The spatial join between the two datasets will enable the spatial relationship between the census tracts and the location of the carjackings. Carjackings within a census tract can further be categorized and associated with the census tract to understand the level of activity within that area. This will enable the spatial autocorrelation methodology while determining which tracts have a spatial relationship with neighboring areas based on the number of events.

# spatial join
rochesterblockjoin <- st_join(rochester_blocks2, crime2023sf)

Once the data is joined a shapefile, to add a count field to the joined file, it will need to be converted back to an st. Using the rochesterblockjoin we can utilize the st_drop_geometry function to convert it back to an st.

rochesterblockjoinst <- st_drop_geometry(rochesterblockjoin)

The new rochesterblockjoinstis now ready to count the number of occurrences for each census tract. The variable “TRACT_FIPS” is the unique identifier for the census tracts. While the data is in a long format, we can group the data by the “TRACT_FIPS” to count how many times there was a carjacking in each individual “TRACT_FIPS.”

# group by tract_fips to count the number of occurrence from the join
crimesum <- rochesterblockjoinst %>% 
  group_by(TRACT_FIPS) %>% 
  summarize(crime_count = n())

Once the data is counted, we will have no other use for the rochesterblockjoinst dataset. We can now add the count field to the previous rochester_blocks2 file with a left_join function.

# join the count with the Rochester blocks
rochestermap <- rochester_blocks2 %>% 
  left_join(crimesum, by = "TRACT_FIPS")

The new rochestermap will now be the primary dataset moving forward with the analysis.

Identify for clustering and outliers

The counts of the carjackings within the census tracts can now be visualized in several different formats. One quick way to ensure that the count accurately portrays each census tract is to create a choropleth map. This spatial method visualizes each census tract with a gradient color scheme based on the carjacking values and counts identified within the crimesum variable.

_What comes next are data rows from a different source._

(* ===== verification/TripWitnesses.v ===== *)
(** * TripWitnesses: the properties of the trip controller, evaluated

    The theorems of [TripTheorems] and [TripPacing] at concrete runs on the map of [Fixture], with
    the documented message constants and clocks that are read every millisecond, every second or
    every forty seconds. *)

From S2P Require Export TripTheorems TripPacing.
Import TripState.

#[local] Existing Instance fixture_lanelet2.
#[local] Existing Instance documented_msgs.

Definition fast : Clocks := fixture_clock 1000000.
Definition slow : Clocks := fixture_clock 40000000000.

(** ** Runs *)

(** Booted and localised, with the routes ready, and driving. *)
Definition to_idle : list Input := [LocStateMsg 3; Tick true true].
Definition ask : Input := QueryEta (Some depot_tf) pickup_gps goal_gps (Some 7%nat).
Definition to_ready : list Input :=
  to_idle ++ query_inputs true true depot_tf pickup_gps goal_gps 7 (d_of_Z 120) (d_of_Z 30)
                          (d_of_Z 900) (d_of_Z 95).
Definition to_pickup : list Input := to_ready ++ take 7 (drive true true).
Definition to_engaging_trip : list Input := to_ready ++ take 8 (drive true true).
Definition to_arrived : list Input := to_ready ++ take 10 (drive true true).

Definition booted (cl : Clocks) : World LaneletMap :=
  boot (H0 := cl) TripTimings_default fixture_started.
Definition at_ (cl : Clocks) (l : list Input) : World LaneletMap :=
  run (H0 := cl) l (booted cl).

Lemma fixture_rm_inv : rm_inv fixture_started.
Proof. exact fixture_started_wf. Qed.

Lemma at_reachable cl l : reachable (H0 := cl) (at_ cl l).
Proof. exact (reachable_boot (H0 := cl) TripTimings_default fixture_started l fixture_rm_inv). Qed.

Lemma trip_no_exception_witness :
  ∃ b, result (handle (H0 := fast) Move) (at_ fast to_pickup) = Ret b.
Proof. apply trip_no_exception, at_reachable. Defined.

Lemma trip_refines_protocol_witness :
  allowed_run to_arrived (trip_state (booted fast))
    (trip_state (at_ fast to_arrived)).
Proof.
  exact (trip_refines_protocol (H0 := fast) TripTimings_default fixture_started to_arrived
           fixture_rm_inv).
Defined.

Lemma trip_holds_routes_witness :
  trip_state (at_ fast to_ready) = ROUTES_READY ∧ trip_state (at_ fast to_ready) ≠ FAILED.
Proof.
  split; [vm_compute; reflexivity|].
  exact (proj1 (trip_holds_routes (H0 := fast) _ (at_reachable fast to_ready))).
Defined.

Lemma query_answered_once_witness :
  asked 7 to_ready =
  (replies 7 (run_outputs (H0 := fast) to_ready (booted fast)) +
   pending 7 (at_ fast to_ready) +
   dropped (H0 := fast) 7 to_ready (booted fast))%nat.
Proof.
  exact (query_answered_once (H0 := fast) TripTimings_default fixture_started to_ready 7
           fixture_rm_inv).
Defined.

Lemma query_terminates_witness :
  ∃ l1 l2, replicate 12 (Tick true true) = l1 ++ l2 ∧
    is_query (trip_state (run (H0 := slow) l1 (at_ slow (to_idle ++ [ask])))) = false.
Proof.
  apply (query_terminates (H0 := slow) _ _ (at_reachable slow (to_idle ++ [ask]))).
  vm_compute. lia.
Defined.

(** The lanes the map gives for the vehicle, the pickup and the destination. *)
Definition found (r : outcome (option LaneInfo) * LaneletMap) : LaneInfo :=
  match r.1 with Ret (Some l) => l | _ => mkLaneInfo 0 GPS_default (mkLocal d0 d0 d0)
                                            (mkOrientation d0 d0 d0 d0 d0) end.
Definition idle_map : LaneletMap := lanelet_map_ (at_ fast to_idle).
Definition vehicle_lookup := rm_findNearestLane (rm_localToGps idle_map depot_tf) idle_map.
Definition pickup_lookup :=
  rm_findNearestConnectedLane pickup_gps (lane_id (found vehicle_lookup)) true vehicle_lookup.2.
Definition goal_lookup :=
  rm_findNearestConnectedLane goal_gps (lane_id (found pickup_lookup)) true pickup_lookup.2.

Lemma query_reports_measured_etas_witness :
  ∃ w' p r,
    hears (H0 := fast) (query_inputs true true depot_tf pickup_gps goal_gps 7 d1 d1 d1 d1)
      (at_ fast to_idle) w'
      (query_events 7 (query_answer (found vehicle_lookup) (found pickup_lookup)
                                    (found goal_lookup) d1 d1 d1 d1)) ∧
    trip_state w' = ROUTES_READY ∧
    pickup_route_ (ctrl w') = Some p ∧ held_distance_m_ p = d1 ∧ held_eta_seconds_ p = d1 ∧
    trip_route_ (ctrl w') = Some r ∧ held_distance_m_ r = d1 ∧ held_eta_seconds_ r = d1.
Proof.
  apply (query_reports_measured_etas (H0 := fast) true true depot_tf pickup_gps goal_gps 7
    (at_ fast to_idle) (found vehicle_lookup) (found pickup_lookup) (found goal_lookup)
    vehicle_lookup.2 pickup_lookup.2 goal_lookup.2).
  - exact (at_reachable fast to_idle).
  - vm_compute. reflexivity.
  - split; vm_compute; reflexivity.
  - vm_compute. reflexivity.
  - vm_compute. reflexivity.
  - vm_compute. reflexivity.
  - vm_compute. reflexivity.
Defined.

Lemma trip_driven_to_completion_witness :
  ∃ w', hears (H0 := fast) (drive true true) (at_ fast to_ready) w' drive_events ∧
        trip_state w' = COMPLETED.
Proof.
  apply (trip_driven_to_completion (H0 := fast) true true _ (at_reachable fast to_ready)).
  split; [vm_compute; reflexivity|discriminate|reflexivity|vm_compute; reflexivity|].
  split_and!; vm_compute; reflexivity.
Defined.

Lemma startTrip_accepts_witness :
  ∃ p pl, pickup_route_ (ctrl (at_ fast to_ready)) = Some p ∧ lane_id pl = held_goal_lane_id_ p ∧
    result (startTrip (H0 := fast)) (at_ fast to_ready) = Ret true ∧
    trip_state (final (startTrip (H0 := fast)) (at_ fast to_ready)) = WAITING_FOR_PICKUP_START.
Proof.
  destruct (startTrip_accepts (H0 := fast) _ (at_reachable fast to_ready) ltac:(vm_compute; reflexivity))
    as (p & pl & Hp & Hid & Hr & Hs & _).
  exists p, pl. exact (conj Hp (conj Hid (conj Hr Hs))).
Defined.

Lemma move_accepts_witness :
  ∃ r, trip_route_ (ctrl (at_ fast to_pickup)) = Some r ∧
    result (move (H0 := fast)) (at_ fast to_pickup) = Ret true ∧
    trip_state (final (move (H0 := fast)) (at_ fast to_pickup)) = ENGAGING.
Proof.
  destruct (move_accepts (H0 := fast) _ (at_reachable fast to_pickup) ltac:(vm_compute; reflexivity))
    as (r & gl & t & Hr & Hres & Hs & _).
  exists r. exact (conj Hr (conj Hres Hs)).
Defined.

Lemma refusal_changes_nothing_witness :
  step (H0 := fast) Move (at_ fast to_ready) = at_ fast to_ready.
Proof.
  exact (proj1 (refusal_changes_nothing (H0 := fast) Move _ (at_reachable fast to_ready) I
    ltac:(vm_compute; reflexivity))).
Defined.

Lemma refused_start_swaps_leg_witness :
  trip_state (step (H0 := fast) Engaged (step (H0 := fast) StartTrip (at_ fast to_engaging_trip))) =
    DRIVING_TO_PICKUP.
Proof.
  exact (proj2 (proj2 (refused_start_swaps_leg (H0 := fast) _ (at_reachable fast to_engaging_trip)
    ltac:(vm_compute; reflexivity) ltac:(vm_compute; reflexivity)))).
Defined.

Lemma refused_start_loses_arrival_witness :
  trip_state (step (H0 := fast) (Tick true true)
               (step (H0 := fast) StartTrip (at_ fast to_arrived))) = RUNNING.
Proof.
  exact (proj2 (proj2 (refused_start_loses_arrival (H0 := fast) true true _
    (at_reachable fast to_arrived) ltac:(vm_compute; reflexivity) ltac:(vm_compute; reflexivity)))).
Defined.

(** Seconds after the engagement started, the next tick asks for it. *)
Lemma engagement_only_when_engaging_witness :
  Tick true true = Tick true true ∧ trip_state (at_ slow to_engaging_trip) = ENGAGING ∧
  current_mode_state_ (ctrl (at_ slow to_engaging_trip)) ≠ Some false.
Proof.
  apply (engagement_only_when_engaging (H0 := slow) (Tick true true)).
  change (SendModeRequest ∈ [SendModeRequest]). by left.
Defined.

Definition to_route_wait : list Input :=
  to_idle ++ [ask; Tick true true; Tick true true; Tick true true].

Lemma route_timeout_fails_query_witness :
  status_ (ctrl (step (H0 := slow) (Tick true true) (at_ slow to_route_wait))) = TripStatus_default.
Proof.
  exact (proj1 (route_timeout_fails_query (H0 := slow) true true (at_ slow to_route_wait)
    ltac:(vm_compute; reflexivity) ltac:(vm_compute; reflexivity)
    ltac:(vm_compute; discriminate))).
Defined.

(** The goal is asked for again two seconds after the first repetition, not before: with a clock
    that reads a second later each time, the next but one tick. *)
Definition second : Clocks := fixture_clock 1000000000.
Lemma repetitions_spaced_witness :
  let w := at_ second to_route_wait in
  let w1 := step (H0 := second) (Tick true true) w in
  let w2 := run (H0 := second) [EtaMsg d0 d0; Tick true true] w1 in
  Exists is_io (outputs (handle (H0 := second) (Tick true true)) w2) ∧
  ∃ n, (reads w < n < reads w1)%nat ∧
    2000 ≤ to_ms (steady_at (Clocks := second) (reads w2) - steady_at (Clocks := second) n).
Proof.
  intros w w1 w2.
  assert (Hio : Exists is_io (outputs (handle (H0 := second) (Tick true true)) w2)).
  { vm_compute. by left. }
  split; [exact Hio|].
  destruct (repetitions_spaced (H0 := second) true true true true w
    [EtaMsg d0 d0; Tick true true] 2000) as (n & Hn & _ & Hp).
  - vm_compute; reflexivity.
  - vm_compute. by left.
  - intros [|[|k]]; [vm_compute; reflexivity..|].
    change (trip_state (run (H0 := second) (take (S (S k)) [EtaMsg d0 d0; Tick true true]) w1) =
      trip_state w). cbn [take]. rewrite take_nil. vm_compute; reflexivity.
  - exact Hio.
  - vm_compute; reflexivity.
  - exists n. exact (conj Hn Hp).
Defined.

(** A machine that has been up for an hour, read every millisecond. *)
#[refine] Definition hour_up : Clocks := {|
  steady_at n := 3600000000000 + Z.of_nat n * 1000000;
  ros_at n := Z.of_nat n * 1000000
|}.
Proof. intros n. lia. Defined.

(** The time of the last publication does not cover the way into the state: the goal sent by the
    tick that enters [QUERY_WAITING_ROUTE] is sent again by the next one. *)
Lemma goal_sent_again_at_once :
  let w := at_ hour_up (to_idle ++ [ask; Tick true true; Tick true true]) in
  let w' := step (H0 := hour_up) (Tick true true) w in
  ∃ g g', PublishGoal g ∈ outputs (handle (H0 := hour_up) (Tick true true)) w ∧
    outputs (handle (H0 := hour_up) (Tick true true)) w' = [PublishGoal g'] ∧ ps_pose g = ps_pose g'.
Proof.
  eexists _, _. split; [vm_compute; left|]. split; [vm_compute; reflexivity|reflexivity].
Qed.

ggplot(data = rochestermap) +
  geom_sf(aes(fill = crime_count)) + 
  theme_void()

Figure 2: Choropleth map using the crimesum variable to display the results. The choropleth map is an easy way to ensure the data manipulation made was succesful.

LISA is a statistical method that uses the Moran’s I methodology to identify clusters and spatial outliers within the data. It analyzes relationships between neighboring spatial data while identifying relationships and patterns through different categories (Blanford, n.d.).

Determining if the data is clustered or dispersed randomly will manage expectations prior to manipulating the data and conducting the LISA analysis. A high-low clustering report will look at several values tied to the crime data to help determine if the null hypothesis is true. The null hypothesis for LISA Moran’s I states that the data has no significant clustering. While an alternative hypothesis states that there is significant clustering within the data. This will be used initially to understand the depth of the cluster analysis (Anselin, 2020). Figure 3 highlights that there is a low liklihood (less than 1%) that the data is randomly distributed.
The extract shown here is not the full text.